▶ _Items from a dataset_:

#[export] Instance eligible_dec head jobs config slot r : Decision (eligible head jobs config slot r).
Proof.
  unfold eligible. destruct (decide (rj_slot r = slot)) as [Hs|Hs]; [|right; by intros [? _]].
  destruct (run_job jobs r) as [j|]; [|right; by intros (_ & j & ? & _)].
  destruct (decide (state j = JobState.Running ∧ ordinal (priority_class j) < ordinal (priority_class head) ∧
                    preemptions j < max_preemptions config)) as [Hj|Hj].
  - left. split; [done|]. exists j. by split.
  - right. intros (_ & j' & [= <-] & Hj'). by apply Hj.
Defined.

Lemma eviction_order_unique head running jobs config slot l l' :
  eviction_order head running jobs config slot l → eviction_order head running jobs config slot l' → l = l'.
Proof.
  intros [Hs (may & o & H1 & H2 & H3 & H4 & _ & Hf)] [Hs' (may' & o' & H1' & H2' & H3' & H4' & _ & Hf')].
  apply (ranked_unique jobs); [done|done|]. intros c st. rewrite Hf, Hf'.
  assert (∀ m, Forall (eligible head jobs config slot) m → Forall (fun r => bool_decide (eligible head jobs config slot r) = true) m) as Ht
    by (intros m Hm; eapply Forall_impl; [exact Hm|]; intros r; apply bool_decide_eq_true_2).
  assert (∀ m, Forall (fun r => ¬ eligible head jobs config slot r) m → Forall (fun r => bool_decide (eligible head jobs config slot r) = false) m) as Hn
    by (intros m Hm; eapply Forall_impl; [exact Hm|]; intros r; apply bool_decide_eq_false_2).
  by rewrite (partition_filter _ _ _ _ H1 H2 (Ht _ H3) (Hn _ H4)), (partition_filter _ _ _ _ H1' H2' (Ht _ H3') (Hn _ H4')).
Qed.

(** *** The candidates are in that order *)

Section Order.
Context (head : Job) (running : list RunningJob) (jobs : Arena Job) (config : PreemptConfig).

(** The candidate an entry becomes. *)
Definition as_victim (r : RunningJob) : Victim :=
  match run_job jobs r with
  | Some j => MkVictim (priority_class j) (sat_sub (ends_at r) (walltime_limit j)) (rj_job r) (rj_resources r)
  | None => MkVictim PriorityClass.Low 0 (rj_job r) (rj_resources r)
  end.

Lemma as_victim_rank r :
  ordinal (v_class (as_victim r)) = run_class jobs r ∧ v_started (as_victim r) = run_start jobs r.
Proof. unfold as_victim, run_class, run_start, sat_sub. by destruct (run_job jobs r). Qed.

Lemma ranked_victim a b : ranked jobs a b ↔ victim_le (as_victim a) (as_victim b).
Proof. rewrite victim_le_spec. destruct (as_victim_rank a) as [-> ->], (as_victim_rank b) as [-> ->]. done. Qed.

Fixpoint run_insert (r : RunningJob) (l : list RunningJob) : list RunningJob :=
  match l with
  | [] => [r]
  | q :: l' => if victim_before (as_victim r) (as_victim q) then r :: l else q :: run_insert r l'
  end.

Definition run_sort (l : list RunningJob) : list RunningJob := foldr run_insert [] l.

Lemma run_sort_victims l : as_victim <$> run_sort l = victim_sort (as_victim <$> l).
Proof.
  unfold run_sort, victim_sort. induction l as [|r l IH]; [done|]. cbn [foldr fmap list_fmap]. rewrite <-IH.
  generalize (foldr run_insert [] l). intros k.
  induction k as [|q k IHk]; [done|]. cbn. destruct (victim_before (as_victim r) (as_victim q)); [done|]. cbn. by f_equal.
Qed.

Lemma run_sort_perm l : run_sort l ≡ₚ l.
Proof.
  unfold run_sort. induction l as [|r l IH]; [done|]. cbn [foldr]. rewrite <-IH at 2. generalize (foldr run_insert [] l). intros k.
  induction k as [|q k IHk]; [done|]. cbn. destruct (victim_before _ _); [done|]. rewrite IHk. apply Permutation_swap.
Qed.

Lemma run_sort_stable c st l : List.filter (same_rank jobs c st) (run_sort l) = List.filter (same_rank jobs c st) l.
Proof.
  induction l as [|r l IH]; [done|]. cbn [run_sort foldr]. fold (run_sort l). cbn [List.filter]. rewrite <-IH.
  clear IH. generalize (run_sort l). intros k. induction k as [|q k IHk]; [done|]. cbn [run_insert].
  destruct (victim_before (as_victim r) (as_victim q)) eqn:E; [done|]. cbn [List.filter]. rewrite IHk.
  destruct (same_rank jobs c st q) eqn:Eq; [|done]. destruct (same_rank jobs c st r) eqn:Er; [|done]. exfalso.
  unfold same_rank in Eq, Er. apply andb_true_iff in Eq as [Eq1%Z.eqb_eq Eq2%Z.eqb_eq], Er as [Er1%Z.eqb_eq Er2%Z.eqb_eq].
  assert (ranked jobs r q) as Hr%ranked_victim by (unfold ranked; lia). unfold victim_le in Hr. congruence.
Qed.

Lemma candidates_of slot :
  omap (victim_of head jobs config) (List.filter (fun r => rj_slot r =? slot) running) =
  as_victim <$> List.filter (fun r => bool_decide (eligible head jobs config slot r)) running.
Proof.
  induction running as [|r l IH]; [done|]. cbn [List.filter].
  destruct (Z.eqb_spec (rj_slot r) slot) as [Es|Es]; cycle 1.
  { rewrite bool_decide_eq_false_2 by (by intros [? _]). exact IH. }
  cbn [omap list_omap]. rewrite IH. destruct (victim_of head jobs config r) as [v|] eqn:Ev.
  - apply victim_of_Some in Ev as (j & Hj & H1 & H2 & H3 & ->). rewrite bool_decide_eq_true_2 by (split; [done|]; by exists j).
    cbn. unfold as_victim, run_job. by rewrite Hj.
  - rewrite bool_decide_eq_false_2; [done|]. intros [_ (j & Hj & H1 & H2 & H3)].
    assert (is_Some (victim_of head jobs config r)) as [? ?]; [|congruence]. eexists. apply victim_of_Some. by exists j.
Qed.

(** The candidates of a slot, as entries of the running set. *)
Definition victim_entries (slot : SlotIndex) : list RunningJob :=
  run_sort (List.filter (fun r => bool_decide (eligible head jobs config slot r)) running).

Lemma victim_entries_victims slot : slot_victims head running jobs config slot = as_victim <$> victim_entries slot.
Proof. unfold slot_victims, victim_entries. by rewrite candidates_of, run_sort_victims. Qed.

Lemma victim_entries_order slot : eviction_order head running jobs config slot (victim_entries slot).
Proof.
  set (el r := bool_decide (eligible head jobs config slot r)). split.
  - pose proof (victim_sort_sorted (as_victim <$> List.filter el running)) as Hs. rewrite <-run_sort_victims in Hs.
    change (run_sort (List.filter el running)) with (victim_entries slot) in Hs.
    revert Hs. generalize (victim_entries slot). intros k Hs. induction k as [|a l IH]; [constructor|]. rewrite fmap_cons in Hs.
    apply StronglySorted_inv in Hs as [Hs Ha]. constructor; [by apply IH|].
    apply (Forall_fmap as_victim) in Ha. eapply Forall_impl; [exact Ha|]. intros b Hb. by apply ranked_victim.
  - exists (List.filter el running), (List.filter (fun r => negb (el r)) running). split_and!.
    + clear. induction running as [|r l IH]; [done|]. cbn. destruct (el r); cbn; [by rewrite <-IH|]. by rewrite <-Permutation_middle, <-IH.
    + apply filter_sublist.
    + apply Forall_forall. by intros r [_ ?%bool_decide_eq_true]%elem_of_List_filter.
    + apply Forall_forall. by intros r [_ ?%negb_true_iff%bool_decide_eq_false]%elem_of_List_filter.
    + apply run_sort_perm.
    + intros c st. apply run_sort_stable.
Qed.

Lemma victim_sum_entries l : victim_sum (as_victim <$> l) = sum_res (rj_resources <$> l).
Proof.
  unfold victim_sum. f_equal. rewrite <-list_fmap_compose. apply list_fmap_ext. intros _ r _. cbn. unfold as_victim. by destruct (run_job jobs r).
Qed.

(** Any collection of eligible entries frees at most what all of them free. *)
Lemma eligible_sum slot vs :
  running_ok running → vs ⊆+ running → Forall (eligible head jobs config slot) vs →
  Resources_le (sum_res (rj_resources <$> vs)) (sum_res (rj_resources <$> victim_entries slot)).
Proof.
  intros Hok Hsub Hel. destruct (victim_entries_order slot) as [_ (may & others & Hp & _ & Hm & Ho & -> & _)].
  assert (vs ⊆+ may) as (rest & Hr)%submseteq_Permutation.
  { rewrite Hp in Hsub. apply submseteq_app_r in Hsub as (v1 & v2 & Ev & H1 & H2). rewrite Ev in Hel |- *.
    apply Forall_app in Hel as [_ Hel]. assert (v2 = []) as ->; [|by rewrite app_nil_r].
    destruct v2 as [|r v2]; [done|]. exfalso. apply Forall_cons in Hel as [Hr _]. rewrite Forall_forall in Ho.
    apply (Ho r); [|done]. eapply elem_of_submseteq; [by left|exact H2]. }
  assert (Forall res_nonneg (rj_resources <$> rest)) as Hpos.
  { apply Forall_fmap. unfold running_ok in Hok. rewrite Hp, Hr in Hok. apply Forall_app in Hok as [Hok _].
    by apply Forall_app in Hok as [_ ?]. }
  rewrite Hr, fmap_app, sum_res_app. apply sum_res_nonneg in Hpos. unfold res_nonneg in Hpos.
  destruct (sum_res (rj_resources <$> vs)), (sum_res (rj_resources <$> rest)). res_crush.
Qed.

▶ _WORK ITEM_: Output, from the data above, the lines from the line with "Definition run_sort (l" to the line with "assert (ranked jobs" exactly as they stand, both ends included and nothing else.

▶ _EXERCISE SOLUTION_:
Definition run_sort (l : list RunningJob) : list RunningJob := foldr run_insert [] l.

Lemma run_sort_victims l : as_victim <$> run_sort l = victim_sort (as_victim <$> l).
Proof.
  unfold run_sort, victim_sort. induction l as [|r l IH]; [done|]. cbn [foldr fmap list_fmap]. rewrite <-IH.
  generalize (foldr run_insert [] l). intros k.
  induction k as [|q k IHk]; [done|]. cbn. destruct (victim_before (as_victim r) (as_victim q)); [done|]. cbn. by f_equal.
Qed.

Lemma run_sort_perm l : run_sort l ≡ₚ l.
Proof.
  unfold run_sort. induction l as [|r l IH]; [done|]. cbn [foldr]. rewrite <-IH at 2. generalize (foldr run_insert [] l). intros k.
  induction k as [|q k IHk]; [done|]. cbn. destruct (victim_before _ _); [done|]. rewrite IHk. apply Permutation_swap.
Qed.

Lemma run_sort_stable c st l : List.filter (same_rank jobs c st) (run_sort l) = List.filter (same_rank jobs c st) l.
Proof.
  induction l as [|r l IH]; [done|]. cbn [run_sort foldr]. fold (run_sort l). cbn [List.filter]. rewrite <-IH.
  clear IH. generalize (run_sort l). intros k. induction k as [|q k IHk]; [done|]. cbn [run_insert].
  destruct (victim_before (as_victim r) (as_victim q)) eqn:E; [done|]. cbn [List.filter]. rewrite IHk.
  destruct (same_rank jobs c st q) eqn:Eq; [|done]. destruct (same_rank jobs c st r) eqn:Er; [|done]. exfalso.
  unfold same_rank in Eq, Er. apply andb_true_iff in Eq as [Eq1%Z.eqb_eq Eq2%Z.eqb_eq], Er as [Er1%Z.eqb_eq Er2%Z.eqb_eq].
  assert (ranked jobs r q) as Hr%ranked_victim by (unfold ranked; lia). unfold victim_le in Hr. congruence.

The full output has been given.